Acacia pilligaensis, commonly known as Pillaga wattle or pinbush wattle, is a tree or shrub belonging to the genus Acacia and the subgenus Phyllodineae native to eastern Australia.

==Description==
The tree or shrub typically grows to a height of 2 to 5 m and has an erect to spreading habit with finely fissured grey bark. It has resinous angled branchlets that are glabrous or sparsely hairy. Like most species of Acacia it has phyllodes rather than true leaves. The evergreen phyllodes are flat and straight to slightly curved with a length of 1.5 to 4 cm and a width of 0.5 to 1 mm and are mostly glabrous but can be sparsely hairy near the base.
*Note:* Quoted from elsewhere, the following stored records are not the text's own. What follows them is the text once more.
(* ===== verification/Controller.v ===== *)
(** * Controller: the disk-image controller and the order of its calls

    The specification describes the controller as a state machine
    [Unstarted → Created → Attached → Detached → Converted], each transition
    being one call of [hdiutil].  [dic_step] is that machine, labelled by
    the verb of the call; [verbs] projects a trace of [build] on the verbs
    of the [hdiutil] processes it started.  The theorems state that every
    run of [build] is a path of the machine from [Unstarted] and that it
    returns [Ok] only in [Converted].  Two theorems on
    exit statuses follow: the one [hdiutil attach] reports has no
    influence on any run of [build], and the one [hdiutil detach] reports
    has none on stage 6. *)

From Stdlib Require Import String.
From S2P Require Import Prelude Text Utf8 Paths Config Layout Attach Effects Machine Build Oracle Staging Stages.

Local Open Scope N_scope.

(** ** The state machine *)

Inductive DicState := Unstarted | Created | Attached | Detached | Converted.

#[export] Instance DicState_eq_dec : EqDecision DicState.
Proof. solve_decision. Defined.

Inductive dic_step : DicState → text → DicState → Prop :=
| step_create : dic_step Unstarted verb_create Created
| step_attach : dic_step Created verb_attach Attached
| step_detach : dic_step Attached verb_detach Detached
| step_convert : dic_step Detached verb_convert Converted.

(** Paths of the machine, labelled by the verbs taken. *)
Inductive dic_steps : DicState → list text → DicState → Prop :=
| dic_steps_nil s : dic_steps s [] s
| dic_steps_cons s v s1 vs s2 :
    dic_step s v s1 → dic_steps s1 vs s2 → dic_steps s (v :: vs) s2.

(** The machine as a function. *)
Definition dic_next (s : DicState) (v : text) : option DicState :=
  match s with
  | Unstarted => if decide (v = verb_create) then Some Created else None
  | Created => if decide (v = verb_attach) then Some Attached else None
  | Attached => if decide (v = verb_detach) then Some Detached else None
  | Detached => if decide (v = verb_convert) then Some Converted else None
  | Converted => None
  end.

Definition dic_run : DicState → list text → option DicState := machine_run dic_next.

(** How far the machine has come. *)
Definition dic_rank (s : DicState) : nat :=
  match s with Unstarted => 0 | Created => 1 | Attached => 2 | Detached => 3 | Converted => 4 end.

(** The verbs in the order of the machine. *)
Definition dic_verbs : list text := [verb_create; verb_attach; verb_detach; verb_convert].

(** ** The verbs of a trace *)

(** The verb of a step that started [hdiutil]. *)
Definition hdiutil_verb (o : Obs) : option text :=
  cmd ← obs_command o;
  if decide (program cmd = hdiutil) then head (args cmd) else None.

Definition verbs : trace → list text := labels hdiutil_verb.

(** ** Facts on the machine *)

Lemma dic_next_step s v s' : dic_next s v = Some s' ↔ dic_step s v s'.
Proof.
  split.
  - destruct s; simpl; intros; repeat case_decide; simplify_eq; constructor.
  - by destruct 1.
Qed.

Lemma dic_run_steps s vs s' : dic_run s vs = Some s' ↔ dic_steps s vs s'.
Proof.
  unfold dic_run. revert s. induction vs as [|v vs IH]; intros s; simpl.
  - split; [intros [= ->]; constructor|by inversion 1].
  - split.
    + destruct (dic_next s v) as [s1|] eqn:E; [|done]. simpl.
      intros ?%IH. apply dic_next_step in E. by econstructor.
    + inversion 1 as [|????? Hstep Hrest]; subst.
      apply dic_next_step in Hstep. rewrite Hstep. simpl. by apply IH.
Qed.

Lemma dic_step_rank s v s' : dic_step s v s' → dic_rank s' = S (dic_rank s).
Proof. by destruct 1. Qed.

Lemma dic_step_verb s v s' : dic_step s v s' → dic_verbs !! dic_rank s = Some v.
Proof. by destruct 1. Qed.

(** A path from [s] takes the verbs in order, one per state passed. *)
Lemma dic_steps_verbs s vs s' :
  dic_steps s vs s' →
  dic_rank s' = (dic_rank s + length vs)%nat
  ∧ vs = take (length vs) (drop (dic_rank s) dic_verbs).
Proof.
  induction 1 as [s|s v s1 vs s2 Hstep _ [IH1 IH2]]; simpl.
  - split; [lia|done].
  - pose proof (dic_step_rank _ _ _ Hstep) as Hr.
    pose proof (dic_step_verb _ _ _ Hstep) as Hv.
    split; [lia|]. rewrite (drop_S _ v _ Hv), <-Hr. simpl. by f_equal.
Qed.

(** ** Facts on the projection *)

Lemma staging_obs_no_verb o : is_staging_obs o = true → hdiutil_verb o = None.
Proof.
  destruct o as [X c x]. destruct c; simpl; try done.
  intros Hp%bool_decide_eq_true. unfold hdiutil_verb. simpl. by rewrite Hp.
Qed.

Lemma verbs_staging tr : Forall (λ o, is_staging_obs o = true) tr → verbs tr = [].
Proof.
  intros Htr. apply labels_none. eapply Forall_impl; [done|]. apply staging_obs_no_verb.
Qed.

(** ** Every stage moves the machine as the specification says *)

(** [ctl_post ok s s_ok] holds of a run when it did not panic and its
    verbs lead the machine from [s] to a state that is [s_ok] if the run's
    result is one [ok] accepts. *)
Abbreviation ctl_post := (follows dic_next hdiutil_verb).
Abbreviation any_ok := (λ _, true).

Section stages.
Context {api : EntryApi} (env : Env) (config : DmgConfig) (final_dmg_path : path).

Lemma prepare_ctl s : wp (prepare_temp_dir env) (ctl_post is_ok s s).
Proof. unfold prepare_temp_dir. wp_run; follows_leaf. Qed.

Lemma stage_contents_ctl s items : wp (stage_contents env items) (ctl_post is_ok s s).
Proof.
  eapply wp_mono; [|apply stage_contents_spec]. intros tr r (_ & Hs & Hr).
  destruct r as [a|]; [|done]. eapply follows_intro; [|done].
  pose proof (verbs_staging tr Hs) as Hv. unfold verbs in Hv. by rewrite Hv.
Qed.

Lemma create_image_ctl : wp (create_image env config) (ctl_post is_ok Unstarted Created).
Proof. unfold create_image. rewrite temp_dir_parent. wp_run; follows_leaf. Qed.

Lemma attach_image_ctl dmg : wp (attach_image dmg) (ctl_post is_ok Created Attached).
Proof. unfold attach_image. wp_run; follows_leaf. Qed.

Lemma setup_background_ctl s m : wp (setup_background config m) (ctl_post is_ok s s).
Proof. unfold setup_background. wp_run; follows_leaf. Qed.

Lemma resolve_alias_ctl s p : wp (resolve_alias p) (ctl_post any_ok s s).
Proof. unfold resolve_alias. wp_run; follows_leaf. Qed.

Lemma write_layout_ctl s m bg : wp (write_layout config m bg) (ctl_post is_ok s s).
Proof. unfold write_layout. wp_run; follows_leaf. Qed.

Lemma volume_icon_ctl s m : wp (volume_icon config m) (ctl_post any_ok s s).
Proof. unfold volume_icon. wp_run; follows_leaf. Qed.

Lemma sync_ctl s : wp (call (Status sync_command)) (ctl_post any_ok s s).
Proof. wp_run; follows_leaf. Qed.

Lemma detach_and_convert_ctl m dmg :
  wp (detach_and_convert env final_dmg_path m dmg) (ctl_post is_ok Attached Converted).
Proof. unfold detach_and_convert. wp_run; follows_leaf. Qed.

Lemma build_ctl : wp (build env config final_dmg_path) (ctl_post is_ok Unstarted Converted).
Proof.
  unfold build.
  apply (follows_try _ _ _ _ _ Unstarted); [apply prepare_ctl|intros _].
  apply (follows_try _ _ _ _ _ Unstarted); [apply stage_contents_ctl|intros _].
  apply (follows_try _ _ _ _ _ Created); [apply create_image_ctl|intros dmg].
  apply (follows_try _ _ _ _ _ Attached); [apply attach_image_ctl|intros m].
  apply (follows_try _ _ _ _ _ Attached); [apply setup_background_ctl|intros bg_path].
  apply (follows_bind _ _ _ _ _ _ Attached); [apply resolve_alias_ctl|intros bg].
  apply (follows_try _ _ _ _ _ Attached); [apply write_layout_ctl|intros _].
  apply (follows_bind _ _ _ _ _ _ Attached); [apply volume_icon_ctl|intros _].
  apply (follows_bind _ _ _ _ _ _ Attached); [apply sync_ctl|intros _].
  apply detach_and_convert_ctl.
Qed.

(** C1. In every run of [build], the [hdiutil]
    processes started are, in order, a path of the controller's state
    machine from [Unstarted]: create, attach, detach, convert, each at most
    once and none before its predecessor; and a run that returns [Ok] has
    taken all four. *)
Theorem build_controller_order tr r :
  Run (build env config final_dmg_path) tr r →
  ∃ s, dic_steps Unstarted (verbs tr) s
       ∧ verbs tr `prefix_of` dic_verbs
       ∧ (r = Done (Ok ()) → s = Converted ∧ verbs tr = dic_verbs).
Proof.
  intros Hrun. pose proof (Run_wp _ _ _ Hrun _ build_ctl) as Hctl.
  destruct r as [a|]; [|done]. destruct Hctl as (s & Hs%dic_run_steps & Hok). exists s.
  change (labels hdiutil_verb tr) with (verbs tr) in Hs.
  destruct (dic_steps_verbs _ _ _ Hs) as [Hrank Hv]. simpl in Hv.
  split_and!; [done|rewrite Hv; apply prefix_take|].
  intros [= ->]. specialize (Hok eq_refl) as ->. split; [done|].
  simpl in Hrank. rewrite Hv. by replace (length (verbs tr)) with 4%nat by lia.
Qed.

End stages.

(** ** The calls of the controller, one by one *)

(** Build the run of a program along a given trace. *)
Ltac run_along :=
  simpl;
  repeat first
  [ apply Run_Ret
  | apply @Run_Vis; simpl
  | match goal with H : _ = _ |- _ => rewrite H; simpl end ].

Section controller_calls.
Context (env : Env) (final_dmg_path : path).

(** C34. The exit status of [hdiutil detach] has no
    influence on stage 6: a run in which the process was started stays a
    run, with the same calls after it and the same result, when the status
    is replaced by any other.  A detachment that fails is followed by the
    conversion all the same. *)
Theorem detach_status_ignored m dmg tr r st :
  Run (detach_and_convert env final_dmg_path m dmg) tr r →
  obs_spawned <$> head tr = Some true →
  Run (detach_and_convert env final_dmg_path m dmg)
      (MkObs (Status (hdiutil_detach m)) (Ok st) :: tail tr) r.
Proof.
  intros Hrun. pattern tr, r. apply (Run_wp _ _ _ Hrun). unfold detach_and_convert.
  wp_run; try done; run_along.
Qed.

End controller_calls.

(** ** The exit status of [hdiutil attach] *)

(** A step with the exit status of a process whose output is captured
    replaced by [st].  What the process printed stays. *)
Definition restatus (st : ExitStatus) (o : Obs) : Obs :=
  match o with
  | MkObs c x =>
      match c in Cmd X return X → Obs with
      | RunOutput cmd => λ x,
          MkObs (RunOutput cmd)
            (match x with
             | Ok out => Ok {| status := st; stdout := stdout out; stderr := stderr out |}
             | Err e => Err e
             end)
      | c' => λ x, MkObs c' x
      end x
  end.

(** The outputs of the [hdiutil attach] processes of a step. *)
Definition obs_attached (o : Obs) : list Output :=
  match o with
  | MkObs c x =>
      match c in Cmd X return X → list Output with
      | RunOutput _ => λ x, match x with Ok out => [out] | Err _ => [] end
      | _ => λ _, []
      end x
  end.

(** A stage that captures no output. *)
Ltac fixed_stage := apply unseen_fixed; wp_run; unfold always; repeat constructor.

Section attach_status.
Context {api : EntryApi} (env : Env) (config : DmgConfig) (final_dmg_path : path).
Context (st : ExitStatus).

Lemma stage_contents_restatus items : unseen (restatus st) (stage_contents env items).
Proof.
  apply unseen_fixed, stage_contents_always; [apply _|]. intros item _.
  unfold stage_item. repeat case_decide; wp_run; unfold always; repeat constructor.
Qed.

Lemma attach_image_restatus dmg : unseen (restatus st) (attach_image dmg).
Proof. unfold unseen, attach_image. wp_run; run_along. Qed.

(** C33. The exit status of [hdiutil attach] has no influence on a build.
    A run of [build] stays a run of [build], with the same calls and the
    same result, when the status that [hdiutil attach] exited with is
    replaced by any other and what it printed is kept: line 92 captures
    the output and no line looks at the status.  An attachment that fails
    after printing a mount point is taken for one that worked, and the
    stages after it run as they would have. *)
Theorem attach_status_ignored tr r :
  Run (build env config final_dmg_path) tr r →
  Run (build env config final_dmg_path) (restatus st <$> tr) r.
Proof.
  apply unseen_Run. unfold build.
  apply unseen_try; [unfold prepare_temp_dir; fixed_stage|intros _].
  apply unseen_try; [apply stage_contents_restatus|intros _].
  apply unseen_try; [unfold create_image; fixed_stage|intros dmg].
  apply unseen_try; [apply attach_image_restatus|intros m].
  apply unseen_try; [unfold setup_background; fixed_stage|intros bg_path].
  apply unseen_bind; [unfold resolve_alias; fixed_stage|intros bg].
  apply unseen_try; [unfold write_layout; fixed_stage|intros _].
  apply unseen_bind; [unfold volume_icon; fixed_stage|intros _].
  apply unseen_bind; [fixed_stage|intros _].
  unfold detach_and_convert. fixed_stage.
Qed.

End attach_status.

(** ** The theorems on concrete runs *)

Lemma build_controller_order_witness :
  let tr := run_trace (failing hdiutil verb_convert) example_build in
  ∃ s, dic_steps Unstarted (verbs tr) s
       ∧ verbs tr `prefix_of` dic_verbs
       ∧ (run_outcome (failing hdiutil verb_convert) example_build = Done (Ok ())
          → s = Converted ∧ verbs tr = dic_verbs).
Proof.
  intros tr.
  apply (build_controller_order example_env example_config example_out _ _ (run_Run _ _)).
Defined.

Lemma attach_status_ignored_witness :
  Run example_build (restatus (Exited 1) <$> run_trace happy example_build) (Done (Ok ())).
Proof.
  apply (attach_status_ignored example_env example_config example_out (Exited 1)).
  exact (run_Run happy example_build).
Defined.

(** On the example the rewritten run differs from the run it comes from:
    its [hdiutil attach] has exited with status 1, and it is the only step
    that has changed. *)
Example attach_status_rewritten :
  let tr := run_trace happy example_build in
  status <$> concat (obs_attached <$> (restatus (Exited 1) <$> tr)) = [Exited 1]
  ∧ status <$> concat (obs_attached <$> tr) = [Exited 0]
  ∧ calls (restatus (Exited 1) <$> tr) = calls tr.
Proof. by vm_compute. Qed.

Lemma detach_status_ignored_witness :
  let m := str "/Volumes/My App"%string in
  let stage := detach_and_convert example_env example_out m (temp_dmg_path example_env) in
  Run stage (MkObs (Status (hdiutil_detach m)) (Ok (Exited 1)) :: tail (run_trace happy stage))
      (Done (Ok ())).
Proof.
  intros m stage.
  apply (detach_status_ignored example_env example_out m _ _ _ (Exited 1) (run_Run happy stage)).
  done.
Defined.

(** On the example, a build whose
    [hdiutil detach] exits with status 1 starts the conversion nevertheless
    and returns [Ok]: all four verbs are issued. *)
Theorem build_detach_failure_absorbed :
  let sc := failing hdiutil verb_detach in
  run_outcome sc example_build = Done (Ok ())
  ∧ verbs (run_trace sc example_build) = dic_verbs
  ∧ obs_succeeded <$> (filter (λ o, hdiutil_verb o = Some verb_detach) (run_trace sc example_build))
    = [false].
Proof. by vm_compute. Qed.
It blooms between August and October producing simple inflorescences that occur singly or in pairs in the axils that have spherical flower-heads with a diameter of 4 to 7 mm and contain 20 to 30 bright yellow flowers. After flowering firmly papery and glabrous seed pods form, they are more or less straight and flat except over the seeds. The pods have a length of 4 to 7 cm and a width of 3 to 4 mm and are slightly resinous with the seeds inside arranged longitudinally. The dark brown seeds within have an oblong shape and a length of 3.5 to 4 mm.

==Taxonomy==
The species was first formally described by the botanist Joseph Maiden in 1920 as part of the work Notes on Acacias, with descriptions of new species published in the Journal and Proceedings of the Royal Society of New South Wales. It was reclassified as Racosperma pilligaense in 2003 by Leslie Pedley and transferred back to genus Acacia in 2006. It is often confused with Acacia burbidgeae.
The specific epithet is derived from the Pillaga scrub locale from where the type specimen was collected.

==Distribution==
It is endemic to and has a disjunct distribution in north eastern New South Wales and south Queensland where it is found in Pillaga scrubland to around Gulgong and the Goonoo State Forest in the south where it is found in sandy soils as a part of dry sclerophyll forest communities.